[Provided information]
(** X13 on a Word document, and on a download without a type, asked for by
    a numeric id. *)
Lemma nonstring_identifier_fails_witness :
  call_tool (Example.runtime (Example.download "doc" "application/msword") [])
    (Example.get_document_request [("document_id", JNum 4711)]) Example.fresh
  = (Return (extraction_failure (JNum 4711) (lit "application/msword")
               (new_Error (lit "identifier.toLowerCase is not a function"))),
     Example.fresh)
  /\ call_tool
       (Example.runtime
          {| content := []; mimeType := None; contentDisposition := None |} [])
       (Example.get_document_request [("document_id", JNum 4711)]) Example.fresh
     = (Return (error_envelope (lit "get_document")
                  (new_Error (lit "name.toLowerCase is not a function"))),
        Example.fresh).
Proof.
  split.
  - destruct (nonstring_identifier_fails
                (Example.runtime (Example.download "doc" "application/msword") [])
                [("document_id", JNum 4711)]
                (Example.download "doc" "application/msword")
                JUndefined 4711 Example.fresh) as [Hdeclared _];
      [reflexivity | discriminate | reflexivity | reflexivity | reflexivity |].
    apply (Hdeclared (lit "application/msword")); try reflexivity. discriminate.
  - destruct (nonstring_identifier_fails
                (Example.runtime
                   {| content := []; mimeType := None; contentDisposition := None |} [])
                [("document_id", JNum 4711)]
                {| content := []; mimeType := None; contentDisposition := None |}
                JUndefined 4711 Example.fresh) as [_ Hundeclared];
      [reflexivity | discriminate | reflexivity | reflexivity | reflexivity |].
    by apply Hundeclared.
Defined.
(** C8, as stated, fails: it does not ask that the calls follow one
    another.  Three calls for page 1 within three seconds, nothing
    invalidated; the second looks up the cache while the first awaits
    the store, misses as the first did, and asks the store too.  The
    three replies are the same listing, but the store was asked twice
    for one page in one window, in both revisions. *)
Lemma overlapping_calls_ask_twice :
  let runI := IndexTs_schedule overlapping_calls three_calls
                (IndexTs.boot (catalog_of 3)) in
  let runP := Part000_schedule overlapping_calls three_calls
                (Part000.boot (catalog_of 3)) in
  Forall (fun turn => within_window 1000 (snd turn)) overlapping_calls
  /\ (existsb is_flush (events runI) = false
      /\ replies (events runI)
         = repeat (200, ListingBody (page_listing 1 (catalog_of 3))) 3
      /\ store_queries (events runI) = 2%nat)
  /\ (existsb is_flush (events runP) = false
      /\ replies (events runP)
         = repeat (200, ListingBody (page_listing 1 (catalog_of 3))) 3
      /\ store_queries (events runP) = 2%nat)
  /\ ~ (store_queries (events runI) <= 1)%nat
  /\ ~ (store_queries (events runP) <= 1)%nat.
Proof.
  intros runI runP.
  split; [repeat constructor; vm_compute; congruence|].
  split; [repeat split; vm_compute; reflexivity|].
  split; [repeat split; vm_compute; reflexivity|].
  split; vm_compute; lia.
Qed.

Lemma store_queries_asks skip limit k :
  store_queries (concat (repeat [File_find skip limit; File_countDocuments] k)) = k.
Proof.
  induction k as [|k IH]; [reflexivity|]. cbn [repeat concat].
  rewrite store_queries_app, IH. reflexivity.
Qed.

Lemma replies_asks skip limit k :
  replies (concat (repeat [File_find skip limit; File_countDocuments] k)) = [].
Proof.
  induction k as [|k IH]; [reflexivity|]. cbn [repeat concat].
  now rewrite replies_app, IH.
Qed.

Lemma served_by_intro k evs n skip limit l :
  evs = concat (repeat [File_find skip limit; File_countDocuments] k)
          ++ repeat (res_json 200 (ListingBody l)) n ->
  served_by k evs n skip limit l.
Proof.
  intros ->. unfold served_by. split; [reflexivity|].
  rewrite replies_app, replies_repeat, replies_asks, store_queries_app,
    store_queries_replies, store_queries_asks.
  split; [reflexivity | lia].
Qed.

(** Requests for one page that overlap.  As [Listing] above, the
    section is stated over what the two revisions differ in. *)
Section Overlap.
Variable page_of : option jsstring -> number.
Variable limit : number.
Variable cacheKey : number -> jsstring.
Variable response : number -> list FileDoc -> number -> Listing.
Variable failure : M unit.

Variable q : option jsstring.
Variable docs : list FileDoc.
Variable files : list FileDoc.
Variable T0 : Z.

Local Abbreviation key := (cacheKey (page_of q)).
Local Abbreviation skip := (mul (sub (page_of q) (of_Z 1)) limit).
Local Abbreviation value := (response (page_of q) files (of_Z (Z.of_nat (length docs)))).
Local Abbreviation turn := (advance page_of limit cacheKey response failure).
Local Abbreviation turns := (run_schedule page_of limit cacheKey response failure).
Local Abbreviation asked :=
  {| s_page := page_of q;
     s_answer := Ok (files, of_Z (Z.of_nat (length docs))) |}.

(** The turns met: within the window, with the store answering. *)
Local Abbreviation good :=
  (fun env : Env =>
     within_window T0 env /\ store_answers env docs skip limit files).

(** A task of the run: a request for the page that has not begun, one
    that awaits the answer [files], or one that is over. *)
Local Abbreviation task_of :=
  (fun t : Task => t = Arrived q \/ t = Waiting asked \/ t = Done).

(** No snapshot of the page is stored yet. *)
Local Abbreviation cold :=
  (fun w : World =>
     catalog w = docs /\ configured w
     /\ NodeCache.data (filesCache w) !! key = None).

(** A snapshot of the page is stored, good until the end of the window. *)
Local Abbreviation warm :=
  (fun w : World =>
     catalog w = docs /\ configured w
     /\ exists e, NodeCache.data (filesCache w) !! key = Some e
                  /\ NodeCache.v e = value /\ T0 + TTL_ms <= NodeCache.t e).

Lemma turns_app a : forall b tasks w tasks' w' evs r w'' evs',
  turns a tasks w = MkRun (Ok tasks') w' evs ->
  turns b tasks' w' = MkRun r w'' evs' ->
  turns (a ++ b) tasks w = MkRun r w'' (evs ++ evs').
Proof.
  induction a as [|[i env] a IH]; intros b tasks w tasks' w' evs r w'' evs' Ha Hb.
  - cbn in Ha. injection Ha as -> -> <-. exact Hb.
  - cbn [app run_schedule] in *. destruct (tasks !! i) as [t|]; [|now apply (IH b _ _ tasks' w')].
    unfold mbind, M_bind, bind in *.
    destruct (turn env t w) as [[t'|err] w1 e1]; [|discriminate].
    destruct (turns a (<[i:=t']> tasks) w1) as [r2 w2 e2] eqn:E.
    injection Ha as -> -> <-.
    rewrite (IH b _ _ tasks' w' e2 r w'' evs' E Hb). now rewrite app_assoc.
Qed.

(** A request that looks up the cache and misses asks the store. *)
Lemma begin_miss env w :
  catalog w = docs -> configured w -> good env ->
  fst (NodeCache.get (filesCache w) key (now env)) = None ->
  exists w', turn env (Arrived q) w
             = MkRun (Ok (Waiting asked)) w' [File_find skip limit; File_countDocuments]
             /\ cold w'.
Proof.
  intros Hcat Hcfg [_ [Hf Hc]] Hm.
  exists {| catalog := catalog w; fileIdCache := fileIdCache w;
            filesCache := snd (NodeCache.get (filesCache w) key (now env)) |}.
  unfold advance, begin. unfold_m.
  pose proof (get_miss_absent (filesCache w) key (now env) Hm) as Ha.
  pose proof (stdTTL_get (filesCache w) key (now env)) as Ht.
  destruct (NodeCache.get _ _ _) as [r c]. cbn in Hm, Ha, Ht. subst r. cbn.
  rewrite Hcat, Hf. unfold countDocuments. rewrite Hc. cbn.
  split; [reflexivity|]. split; [reflexivity|]. split; [|exact Ha].
  unfold configured in *. cbn. congruence.
Qed.

(** A request that resumes stores the listing and sends it. *)
Lemma resume_stores env w :
  catalog w = docs -> configured w -> good env ->
  exists w', turn env (Waiting asked) w
             = MkRun (Ok Done) w' [res_json 200 (ListingBody value)]
             /\ warm w'.
Proof.
  intros Hcat Hcfg [[Hset _] _].
  exists {| catalog := catalog w; fileIdCache := fileIdCache w;
            filesCache := NodeCache.set (filesCache w) key value (now_set env) |}.
  unfold advance, resume. unfold_m. cbn.
  split; [reflexivity|]. split; [exact Hcat|]. split; [exact Hcfg|].
  eexists. unfold NodeCache.set, NodeCache.with_data. cbn.
  rewrite lookup_insert_eq. split; [reflexivity|]. split; [reflexivity|].
  unfold NodeCache.wrap. cbn. unfold configured in Hcfg. rewrite Hcfg.
  unfold TTL_ms. change (60 * 5 =? 0) with false. cbv iota. cbn [NodeCache.t]. lia.
Qed.

(** A request that looks up the cache once a snapshot is stored is
    served from the cache. *)
Lemma lookup_hits env w :
  warm w -> good env ->
  turn env (Arrived q) w = MkRun (Ok Done) w [res_json 200 (ListingBody value)].
Proof.
  intros (_ & _ & e & He & Hv & Ht) [[_ Hnow] _].
  assert (Hlive : now env <= NodeCache.t e) by lia.
  unfold advance, begin. unfold_m.
  rewrite (get_live _ _ _ _ He (check_before _ _ Hlive)). cbn.
  rewrite Hv. now destruct w.
Qed.

Lemma cold_misses env w :
  cold w -> fst (NodeCache.get (filesCache w) key (now env)) = None.
Proof. intros (_ & _ & Ha). now rewrite get_absent. Qed.

(** Before any answer is stored: every request that begins asks. *)
Lemma cold_turns pre : forall tasks w,
  cold w -> Forall task_of tasks ->
  NoDup (map fst pre) ->
  Forall (fun turn => tasks !! fst turn = Some (Arrived q)) pre ->
  Forall (fun turn => good (snd turn)) pre ->
  exists tasks' w',
    turns pre tasks w
    = MkRun (Ok tasks') w'
        (concat (repeat [File_find skip limit; File_countDocuments] (length pre)))
    /\ cold w' /\ Forall task_of tasks'
    /\ (forall i, i ∈ map fst pre -> tasks' !! i = Some (Waiting asked))
    /\ (forall i, i ∉ map fst pre -> tasks' !! i = tasks !! i).
Proof.
  induction pre as [|[i env] pre IH]; intros tasks w Hw Ht Hnd Hl Hg.
  - exists tasks, w. split; [reflexivity|]. split; [exact Hw|]. split; [exact Ht|].
    split; [intros i Hi; cbn in Hi; inversion Hi | reflexivity].
  - cbn [map fst] in Hnd. apply NoDup_cons in Hnd as [Hi Hnd].
    apply Forall_cons in Hl as [Hli Hl]. apply Forall_cons in Hg as [Hgi Hg].
    cbn [fst snd] in Hli, Hgi.
    destruct Hw as (Hcat & Hcfg & Ha).
    destruct (begin_miss env w Hcat Hcfg Hgi (cold_misses env w (conj Hcat (conj Hcfg Ha))))
      as (w1 & Hrun & Hw1).
    destruct (IH (<[i := Waiting asked]> tasks) w1 Hw1) as (tasks' & w' & Hrest & Hw' & Ht' & Hin & Hout).
    + apply Forall_insert; [exact Ht | right; now left].
    + exact Hnd.
    + apply Forall_forall. intros [i' env'] Hmem. cbn [fst].
      rewrite list_lookup_insert_ne.
      * exact (proj1 (Forall_forall _ _) Hl _ Hmem).
      * intros ->. apply Hi. now apply (list_elem_of_fmap_2 fst _ (i', env')).
    + exact Hg.
    + exists tasks', w'. cbn [run_schedule]. rewrite Hli.
      unfold mbind, M_bind, bind. rewrite Hrun, Hrest.
      split; [reflexivity|]. split; [exact Hw'|]. split; [exact Ht'|]. split.
      * intros i' Hi'. cbn [map fst] in Hi'. apply elem_of_cons in Hi' as [->|Hi'].
        -- rewrite (Hout i Hi). apply list_lookup_insert_eq.
           now apply lookup_lt_Some in Hli.
        -- now apply Hin.
      * intros i' Hi'. cbn [map fst] in Hi'. apply not_elem_of_cons in Hi' as [Hne Hi'].
        rewrite (Hout i' Hi'). now apply list_lookup_insert_ne.
Qed.

(** Once an answer is stored: no request asks, every request that
    takes a turn is answered with the stored listing. *)
Lemma warm_turns sched : forall tasks w,
  warm w -> Forall task_of tasks ->
  Forall (fun turn => good (snd turn)) sched ->
  exists tasks' w' n,
    turns sched tasks w
    = MkRun (Ok tasks') w' (repeat (res_json 200 (ListingBody value)) n).
Proof.
  induction sched as [|[i env] sched IH]; intros tasks w Hw Ht Hg.
  - exists tasks, w, 0%nat. reflexivity.
  - apply Forall_cons in Hg as [Hgi Hg]. cbn [snd] in Hgi. cbn [run_schedule].
    destruct (tasks !! i) as [t|] eqn:E; [|now apply IH].
    assert (Hstep : exists w1 k, turn env t w
              = MkRun (Ok Done) w1 (repeat (res_json 200 (ListingBody value)) k)
              /\ warm w1).
    { destruct (proj1 (Forall_lookup _ _) Ht _ _ E) as [->|[->| ->]].
      - exists w, 1%nat. split; [now apply lookup_hits | exact Hw].
      - destruct Hw as (Hcat & Hcfg & _).
        destruct (resume_stores env w Hcat Hcfg Hgi) as (w1 & Hrun & Hw1).
        now exists w1, 1%nat.
      - exists w, 0%nat. split; [reflexivity | exact Hw]. }
    destruct Hstep as (w1 & k & Hk & Hw1).
    destruct (IH (<[i := Done]> tasks) w1 Hw1) as (tasks' & w' & n & Hrun).
    { apply Forall_insert; [exact Ht | right; now right]. }
    { exact Hg. }
    exists tasks', w', (k + n)%nat. unfold mbind, M_bind, bind.
    rewrite Hk, Hrun. now rewrite repeat_app.
Qed.

(** The requests that begin before the first answer is stored each ask
    the store; after that no request does. *)
Lemma overlapped w tasks first pre j env_j post :
  catalog w = docs -> configured w ->
  fst (NodeCache.get (filesCache w) key (now (snd first))) = None ->
  Forall (idle_or_asking q) tasks ->
  NoDup (map fst (first :: pre)) ->
  Forall (fun turn => tasks !! fst turn = Some (Arrived q)) (first :: pre) ->
  j ∈ map fst (first :: pre) ->
  Forall (fun turn => good (snd turn)) (first :: pre ++ (j, env_j) :: post) ->
  exists n,
    events (turns (first :: pre ++ (j, env_j) :: post) tasks w)
    = concat (repeat [File_find skip limit; File_countDocuments] (S (length pre)))
        ++ repeat (res_json 200 (ListingBody value)) (S n).
Proof.
  intros Hcat Hcfg Hm Ht Hnd Hl Hj Hg. destruct first as [i0 env0].
  cbn [map fst snd] in *.
  apply NoDup_cons in Hnd as [Hi0 Hnd]. apply Forall_cons in Hl as [Hl0 Hl].
  apply Forall_cons in Hg as [Hg0 Hg]. apply Forall_app in Hg as [Hgpre Hg].
  apply Forall_cons in Hg as [Hgj Hgpost]. cbn [fst snd] in *.
  destruct (begin_miss env0 w Hcat Hcfg Hg0 Hm) as (w1 & Hrun0 & Hw1).
  assert (Ht1 : Forall task_of (<[i0 := Waiting asked]> tasks)).
  { apply Forall_insert; [|right; now left].
    eapply Forall_impl; [exact Ht|]. intros t [->| ->]; [now left | right; now right]. }
  destruct (cold_turns pre (<[i0 := Waiting asked]> tasks) w1 Hw1 Ht1 Hnd)
    as (tasks2 & w2 & Hrun1 & Hw2 & Ht2 & Hin & Hout).
  { apply Forall_forall. intros [i' env'] Hmem. cbn [fst].
    rewrite list_lookup_insert_ne.
    - exact (proj1 (Forall_forall _ _) Hl _ Hmem).
    - intros ->. apply Hi0. now apply (list_elem_of_fmap_2 fst _ (i', env')). }
  { exact Hgpre. }
  assert (Hj2 : tasks2 !! j = Some (Waiting asked)).
  { apply elem_of_cons in Hj as [->|Hj]; [|now apply Hin].
    rewrite (Hout i0 Hi0). apply list_lookup_insert_eq.
    now apply lookup_lt_Some in Hl0. }
  destruct Hw2 as (Hcat2 & Hcfg2 & _).
  destruct (resume_stores env_j w2 Hcat2 Hcfg2 Hgj) as (w3 & Hrun2 & Hw3).
  destruct (warm_turns post (<[j := Done]> tasks2) w3 Hw3) as (tasks4 & w4 & n & Hrun3).
  { apply Forall_insert; [exact Ht2 | right; now right]. }
  { exact Hgpost. }
  exists n.
  assert (Htail : turns ((j, env_j) :: post) tasks2 w2
                  = MkRun (Ok tasks4) w4
                      (repeat (res_json 200 (ListingBody value)) (S n))).
  { cbn [run_schedule]. rewrite Hj2. unfold mbind, M_bind, bind.
    rewrite Hrun2, Hrun3. reflexivity. }
  cbn [run_schedule]. rewrite Hl0. unfold mbind, M_bind, bind. rewrite Hrun0.
  rewrite (turns_app pre _ _ _ _ _ _ _ _ _ Hrun1 Htail). reflexivity.
Qed.

End Overlap.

[Task to carry out]
Give back the lines of the listing from the one with "[|right; now left]." through the end, both included, exactly as written and with nothing added.

[Result of the exercise]
  { apply Forall_insert; [|right; now left].
    eapply Forall_impl; [exact Ht|]. intros t [->| ->]; [now left | right; now right]. }
  destruct (cold_turns pre (<[i0 := Waiting asked]> tasks) w1 Hw1 Ht1 Hnd)
    as (tasks2 & w2 & Hrun1 & Hw2 & Ht2 & Hin & Hout).
  { apply Forall_forall. intros [i' env'] Hmem. cbn [fst].
    rewrite list_lookup_insert_ne.
    - exact (proj1 (Forall_forall _ _) Hl _ Hmem).
    - intros ->. apply Hi0. now apply (list_elem_of_fmap_2 fst _ (i', env')). }
  { exact Hgpre. }
  assert (Hj2 : tasks2 !! j = Some (Waiting asked)).
  { apply elem_of_cons in Hj as [->|Hj]; [|now apply Hin].
    rewrite (Hout i0 Hi0). apply list_lookup_insert_eq.
    now apply lookup_lt_Some in Hl0. }
  destruct Hw2 as (Hcat2 & Hcfg2 & _).
  destruct (resume_stores env_j w2 Hcat2 Hcfg2 Hgj) as (w3 & Hrun2 & Hw3).
  destruct (warm_turns post (<[j := Done]> tasks2) w3 Hw3) as (tasks4 & w4 & n & Hrun3).
  { apply Forall_insert; [exact Ht2 | right; now right]. }
  { exact Hgpost. }
  exists n.
  assert (Htail : turns ((j, env_j) :: post) tasks2 w2
                  = MkRun (Ok tasks4) w4
                      (repeat (res_json 200 (ListingBody value)) (S n))).
  { cbn [run_schedule]. rewrite Hj2. unfold mbind, M_bind, bind.
    rewrite Hrun2, Hrun3. reflexivity. }
  cbn [run_schedule]. rewrite Hl0. unfold mbind, M_bind, bind. rewrite Hrun0.
  rewrite (turns_app pre _ _ _ _ _ _ _ _ _ Hrun1 Htail). reflexivity.
Qed.

End Overlap.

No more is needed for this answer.